When Moses encounters a shrub lit aflame by the very presence of God, his insecurities come center stage. God has chosen him for a mighty big job and He begins to reveal the plan for that job to Moses. And what is Moses’ reaction? “Who am I. . .?” Okay, I’ll give him this one. It sounds like good, God-centered humility. But he follows it up with, “What if they do not believe me?” and “I have never been eloquent. . .I am slow of speech” and the one that finally earns God’s anger, “O Lord, please send someone else to do it.” I don’t know about you, but I’ve been there. I can’t count the number of times I’ve felt the Lord ask me to do something and I’ve answered with excuse after excuse. And like Moses, many of them were rooted in insecurity linked to past experience or sin.

When Moses reacted to his calling with, “What if they do not believe me or listen to me?” I’m thinking he might have been remembering the last experience he had with the Hebrews. They had confronted him with his sin and he had run. Maybe he thought that he had lost any sort of respect among them. God’s response to his question is curious. God answers Moses’ question with one of His own. “What is that in your hand?” I can picture Moses glancing at his hand and saying flatly, “Uh. A staff.” The rest of the dialogue I will present verbatim so that you can picture it yourself.

“A staff, “ he replied. The LORD said, “Throw it on the ground.” Moses threw it on the ground and it became a snake and he ran from it. Then the LORD said to him, “Reach out your hand and take it by the tail.” So Moses reached out and took hold of the snake and it turned back into a staff in his hand. “This,” said the LORD, “is so that they may believe that the LORD the God of their fathers—the God of Abraham, the God of Isaac and the God of Jacob—has appeared to you.” Exodus 4: 2-5

Why did Moses have a staff? Because he was a shepherd. And why was he a shepherd? It was the career he had taken up as he was running from a sinful past. Funny, the staff that he acquired as a direct result of his past sin became the object that God used to glorify Himself. How many times have we ruminated on and regretted our pasts as God was saying to us, “Child, you are forgiven of all of that. And I’m going to use it for My glory!” The former events and actions that cause us pain to remember are the very ones that God wants to use to show the world how loving and powerful He is.

He wants to use what we are running from.

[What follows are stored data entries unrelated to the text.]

(** * findAsDerivative: account derivation and the recursive call matcher

    A shallow embedding of [checkExtrinsic.js] and [findAsDerivative.js]:
    the derivation of utility sub-accounts, the recursive walk that looks
    for [utility.asDerivative] calls, and the block loop that drives it. *)

From Stdlib Require Import ZArith List String Ascii Lia.
From Stdlib Require Import Strings.Byte.
From stdpp Require Import base gmap sets list strings sorting.

Import ListNotations.

(** ** BLAKE2b

    [blake2AsU8a] is imported by the scripts from [@polkadot/util-crypto];
    it is not code of this repository.  It is the unkeyed BLAKE2b of
    RFC 7693 with a digest of [bitLength / 8] bytes; the definitions below
    follow the RFC so that the derivation can be evaluated. *)

Module Blake2b.
Local Open Scope Z_scope.

Definition w64 (x : Z) : Z := x mod 2 ^ 64.

Definition rotr64 (x n : Z) : Z :=
  w64 (Z.lor (Z.shiftr x n) (Z.shiftl x (64 - n))).

Definition IV : list Z :=
  [ 0x6a09e667f3bcc908; 0xbb67ae8584caa73b; 0x3c6ef372fe94f82b;
    0xa54ff53a5f1d36f1; 0x510e527fade682d1; 0x9b05688c2b3e6c1f;
    0x1f83d9abfb41bd6b; 0x5be0cd19137e2179 ].

Definition SIGMA : list (list nat) :=
  [ [ 0; 1; 2; 3; 4; 5; 6; 7; 8; 9; 10; 11; 12; 13; 14; 15 ];
    [ 14; 10; 4; 8; 9; 15; 13; 6; 1; 12; 0; 2; 11; 7; 5; 3 ];
    [ 11; 8; 12; 0; 5; 2; 15; 13; 10; 14; 3; 6; 7; 1; 9; 4 ];
    [ 7; 9; 3; 1; 13; 12; 11; 14; 2; 6; 5; 10; 4; 0; 15; 8 ];
    [ 9; 0; 5; 7; 2; 4; 10; 15; 14; 1; 11; 12; 6; 8; 3; 13 ];
    [ 2; 12; 6; 10; 0; 11; 8; 3; 4; 13; 7; 5; 15; 14; 1; 9 ];
    [ 12; 5; 1; 15; 14; 13; 4; 10; 0; 7; 6; 3; 9; 2; 8; 11 ];
    [ 13; 11; 7; 14; 12; 1; 3; 9; 5; 0; 15; 4; 8; 6; 2; 10 ];
    [ 6; 15; 14; 9; 11; 3; 0; 8; 12; 2; 13; 7; 1; 4; 10; 5 ];
    [ 10; 2; 8; 4; 7; 6; 1; 5; 15; 11; 9; 14; 3; 12; 13; 0 ] ]%nat.

Definition word (v : list Z) (i : nat) : Z := nth i v 0.

Fixpoint set_word (v : list Z) (i : nat) (x : Z) : list Z :=
  match v, i with
  | [], _ => []
  | _ :: r, O => x :: r
  | y :: r, S j => y :: set_word r j x
  end.

(** The mixing function G of RFC 7693, section 3.1. *)
Definition G (v : list Z) (a b c d : nat) (x y : Z) : list Z :=
  let v := set_word v a (w64 (word v a + word v b + x)) in
  let v := set_word v d (rotr64 (Z.lxor (word v d) (word v a)) 32) in
  let v := set_word v c (w64 (word v c + word v d)) in
  let v := set_word v b (rotr64 (Z.lxor (word v b) (word v c)) 24) in
  let v := set_word v a (w64 (word v a + word v b + y)) in
  let v := set_word v d (rotr64 (Z.lxor (word v d) (word v a)) 16) in
  let v := set_word v c (w64 (word v c + word v d)) in
  set_word v b (rotr64 (Z.lxor (word v b) (word v c)) 63).

Definition round (m : list Z) (v : list Z) (r : nat) : list Z :=
  let s := nth (r mod 10) SIGMA [] in
  let mw (k : nat) := word m (nth k s O) in
  let v := G v 0 4 8 12 (mw 0%nat) (mw 1%nat) in
  let v := G v 1 5 9 13 (mw 2%nat) (mw 3%nat) in
  let v := G v 2 6 10 14 (mw 4%nat) (mw 5%nat) in
  let v := G v 3 7 11 15 (mw 6%nat) (mw 7%nat) in
  let v := G v 0 5 10 15 (mw 8%nat) (mw 9%nat) in
  let v := G v 1 6 11 12 (mw 10%nat) (mw 11%nat) in
  let v := G v 2 7 8 13 (mw 12%nat) (mw 13%nat) in
  G v 3 4 9 14 (mw 14%nat) (mw 15%nat).

(** The compression function F: [h] is the chaining value, [m] the 16
    message words, [t] the byte offset and [final] the last-block flag. *)
Definition F (h m : list Z) (t : Z) (final : bool) : list Z :=
  let v := firstn 8 h ++ IV in
  let v := set_word v 12 (Z.lxor (word v 12) (w64 t)) in
  let v := set_word v 13 (Z.lxor (word v 13) (w64 (Z.shiftr t 64))) in
  let v := if final then set_word v 14 (Z.lxor (word v 14) (2 ^ 64 - 1)) else v in
  let v := fold_left (round m) (seq 0 12) v in
  map (fun i => Z.lxor (Z.lxor (word h i) (word v i)) (word v (i + 8))) (seq 0 8).

Definition byte_to_Z (b : byte) : Z := Z.of_N (Byte.to_N b).

Definition byte_of_Z (z : Z) : byte :=
  match Byte.of_N (Z.to_N (z mod 256)) with
  | Some b => b
  | None => x00
  end.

Interestingly, Moses’ staff was later referred to as “the staff of God”. It was wholly surrendered to God and used to split the sea, bring water from a rock, and produce a prayer-induced battle victory for Israel. What if Moses would have let his insecurity keep him from doing what God had asked him to do? Amongst a myriad of other possibilities, he would have missed out of being one of the most powerful and effective leaders of the Christian faith. He led a nation out of slavery. An entire nation.

How is God wanting to use your past to affect the world around you? To get you thinking, I’ll give you one example from my life. He is using my past college-aged rebellion to fuel a passion to pour into high school kids. I want to equip these girls for the faith-challenging life they will enter upon stepping foot on a college campus so that they don’t do what I did. What is it for you? What pain will you let God turn into ministry? You may not lead a whole nation out of slavery, but you’ll surely help bring about freedom in your friends, families, and coworkers. And, who knows? Maybe leading a nation is in your future. . .after all, nothing is impossible for God.

I have more thoughts on Moses, but I’ll save them for next week. Can’t wait! Love ya’, girls!

Father, thank you that you work everything for the good of those who love you. Thank you that we don’t have to be bogged down with guilt over our pasts. Help us to accept your forgiveness and be vulnerable enough to let you use our former failures for your glory. We love you. Amen

1 comment:

Candus said...

Whoa...truly inspiring. You are amazing. I remain in awe of your talent.